La mayor competencia en el Congreso y el Senado no va a resolver por sí sola los problemas. En esta nueva etapa los españoles necesitarán políticos valientes -que no significa alocados-, flexibles, serenos y generosos que no mientan y valoren las propuestas por su eficacia, no por la ideología de quien las formule.

Somos una economía desarrollada pero no floreciente, de clase media menguante castigada y cada vez más familias con dificultades para llegar a fin de mes. Para crear empleo hace falta crecimiento económico, compromiso social de los empresarios y los trabajadores y confianza. Avanzar en una democracia de calidad precisa conseguir instituciones fuertes y neutrales, blindadas a interferencias partidistas, con la rendición de cuentas como emblema, y acabar con el enchufismo en las administraciones y con el amiguismo en los negocios. Modernizarse significa trasformar de una vez la Universidad y la educación, volver a apostar por la investigación y la innovación, distinguir la excelencia y dejar de premiar a los mediocres. Hacer sostenible el Estado del bienestar, corregir la desigualdad en los impuestos, garantizar el acceso en idénticas condiciones a los servicios básicos, unificar los mercados, repartir con equidad los sacrificios... Aguarda una extensa lista de tareas en la que buscar los puntos de unión.

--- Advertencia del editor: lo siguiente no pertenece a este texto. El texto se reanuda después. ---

(** * Restaurant API: [main.py]

    A shallow embedding of the restaurant directory service: the
    geospatial statistics endpoint, the routing table that decides which
    handler serves a request, the CRUD handlers over the [restaurants]
    table and the import of the CSV file at startup.

    Numeric model.  Python [int] values are [Z].  Python [float] values are
    the elements of a type [float] that comes with the floating-point
    operations the program uses ([FloatArith]): the definitions are written
    once, over any such arithmetic, and round wherever the program rounds.
    Two arithmetics are given.  [ieee libm] is IEEE 754 binary64, on the
    primitive floats of Rocq, over a C library [libm] that provides [sin],
    [cos] and [atan2]; what is evaluated in it is stated for every C
    library that takes the values of glibc at the arguments reached.
    [exact_arith] is the arithmetic of the real numbers, without rounding;
    it satisfies the laws under which some theorems are stated. *)

From Stdlib Require Import PrimFloat FloatOps FloatAxioms SpecFloat.
From Stdlib Require Import String Reals Lra Lia ZArith List Permutation Bool.
From Stdlib Require Import Classical_Prop FunctionalExtensionality.
Import ListNotations.

Open Scope R_scope.

(** ** Exceptions and results

    A handler either returns a value or raises.  [HTTPException] is the
    FastAPI exception carrying a status code and a detail message;
    [StatisticsError] is the exception of the [statistics] module and
    [ValueError] the one the [math] module raises outside the domain of a
    function.  An exception other than [HTTPException] leaving a handler is
    answered by the framework with status 500. *)

Inductive exception : Type :=
| HTTPException (status_code : Z) (detail : string)
| StatisticsError
| ValueError.

Inductive result (A : Type) : Type :=
| Return (a : A)
| Raise (e : exception).

Arguments Return {A} a.
Arguments Raise {A} e.

Definition status_of {A : Type} (r : result A) : Z :=
  match r with
  | Return _ => 200
  | Raise (HTTPException status_code _) => status_code
  | Raise StatisticsError => 500
  | Raise ValueError => 500
  end%Z.

(** Sequencing: the first exception raised is the one that propagates. *)
Definition bind {A B : Type} (r : result A) (k : A -> result B) : result B :=
  match r with
  | Return a => k a
  | Raise e => Raise e
  end.

Notation "x <- e ;; k" := (bind e (fun x => k))
  (at level 61, e at next level, right associativity).

(** ** Floating-point arithmetic

    The operations of Python on [float] values that the program uses.
    [of_int] is the conversion of an [int] operand ([6371 * c], [d_lat / 2],
    [1 - a]); the comparisons between a [float] and an [int] are exact;
    [c_sqrt], [c_sin], [c_cos] and [c_atan2] are the functions of the C
    library that the [math] module wraps; [deg_to_rad] is the constant
    [pi / 180] of [math.radians]; [int_truediv] is the division [/] of two
    [int] values; [float_sqrt_of_frac n d] is the [float] that the
    [statistics] module returns for the square root of the fraction
    [n / d].  [fneg] is the change of sign. *)
Class FloatArith : Type := {
  float : Type;
  of_int : Z -> float;
  fadd : float -> float -> float;
  fsub : float -> float -> float;
  fmul : float -> float -> float;
  fdiv : float -> float -> float;
  fneg : float -> float;
  float_le_int : float -> Z -> bool;
  int_le_float : Z -> float -> bool;
  float_lt_int : float -> Z -> bool;
  is_inf : float -> bool;
  deg_to_rad : float;
  c_sqrt : float -> float;
  c_sin : float -> float;
  c_cos : float -> float;
  c_atan2 : float -> float -> float;
  int_truediv : Z -> Z -> float;
  float_sqrt_of_frac : Z -> Z -> float
}.

(** ** The [math] module *)

Module math.

(** [math.radians(x)]: [x * (pi / 180)]. *)
Definition radians {FA : FloatArith} (x : float) : float :=
  fmul x deg_to_rad.

(** [math.sqrt(x)]: [ValueError] on a negative argument. *)
Definition sqrt {FA : FloatArith} (x : float) : result float :=
  if float_lt_int x 0 then Raise ValueError else Return (c_sqrt x).

(** [math.sin(x)] and [math.cos(x)]: [ValueError] on an infinite
    argument. *)
Definition sin {FA : FloatArith} (x : float) : result float :=
  if is_inf x then Raise ValueError else Return (c_sin x).

Definition cos {FA : FloatArith} (x : float) : result float :=
  if is_inf x then Raise ValueError else Return (c_cos x).

(** [math.atan2(y, x)]: defined on all arguments. *)
Definition atan2 {FA : FloatArith} (y x : float) : float := c_atan2 y x.

End math.

(** ** The [statistics] module *)

(** [sum(iterable)] over integers: left to right, starting from 0. *)
Definition py_sum (xs : list Z) : Z := fold_left Z.add xs 0%Z.

Module statistics.

(** The module (Python 3.11 and later) computes the sum of the squared
    deviations from the mean exactly, as a fraction.  For [n] integers of
    sum [s] and sum of squares [q], the sample variance
    [sum((x - s/n)^2) / (n - 1)] is the fraction
    [(n * q - s * s) / (n * (n - 1))]. *)
Definition variance_num (data : list Z) : Z :=
  let n := Z.of_nat (length data) in
  let s := py_sum data in
  let q := py_sum (map (fun x => x * x)%Z data) in
  (n * q - s * s)%Z.

Definition variance_den (data : list Z) : Z :=
  let n := Z.of_nat (length data) in
  (n * (n - 1))%Z.

(** [statistics.stdev(data)]: the sample standard deviation, with
    denominator [n - 1]; fewer than two data points raise
    [StatisticsError]. *)
Definition stdev {FA : FloatArith} (data : list Z) : result float :=
  let n := length data in
  if (n <? 2)%nat then Raise StatisticsError
  else Return (float_sqrt_of_frac (variance_num data) (variance_den data)).

End statistics.

Section Model.
(** * Block ingestion pipeline of [substrate_script.py] over the schema of
      [myapp/models.py]

    A shallow embedding of the decode / normalise / persist pipeline:
    timestamp extraction, per-extrinsic event correlation, call-type
    deduplication and position-identifier construction, together with the
    part of the object-relational layer the script relies on (the three
    tables and their column constraints).

    Python values are dynamically shaped, so they are embedded as one
    inductive type and every access that Python can refuse returns in an
    error type carrying the exception class.  Database writes are immediate
    (no transaction is opened by the script), so a computation returns the
    database it leaves behind together with its outcome, also when the
    outcome is an exception. *)

From Stdlib Require Import List String Ascii ZArith Bool Lia Arith.
From Stdlib Require DecimalString DecimalNat DecimalFacts.
Import ListNotations.

Set Warnings "-register-all".

Local Open Scope string_scope.
Local Open Scope Z_scope.

(* ================================================================= *)
(** ** Python values *)

(** The decoded chain data is JSON-like.  [VObj] is a decoded chain object
    (an extrinsic or an event): the only attribute the script reads from it
    is [value], which may be missing.  Such an object is truthy and offers
    nothing else: no items, no [get], no iteration.  Floating-point numbers
    do not occur in decoded chain data and are left out. *)
Inductive pyval : Type :=
| VNone
| VBool (b : bool)
| VInt (z : Z)
| VStr (s : string)
| VList (l : list pyval)
| VDict (d : list (string * pyval))
| VObj (value : option pyval).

Aunque la mayoría política no esté definida, los grandes retos sí. El sistema precisa ajustar las piezas que el uso de casi cuarenta años de democracia ha desgastado, sin hacer tabla rasa, algo tan propio del tremendismo hispano, ni socavar los cimientos. Una sociedad informada y crítica va a emitir su veredicto. Los designados tienen la responsabilidad de no jugar la baza del oportunismo y de convertir los resultados en una verdadera ocasión para el progreso y la prosperidad.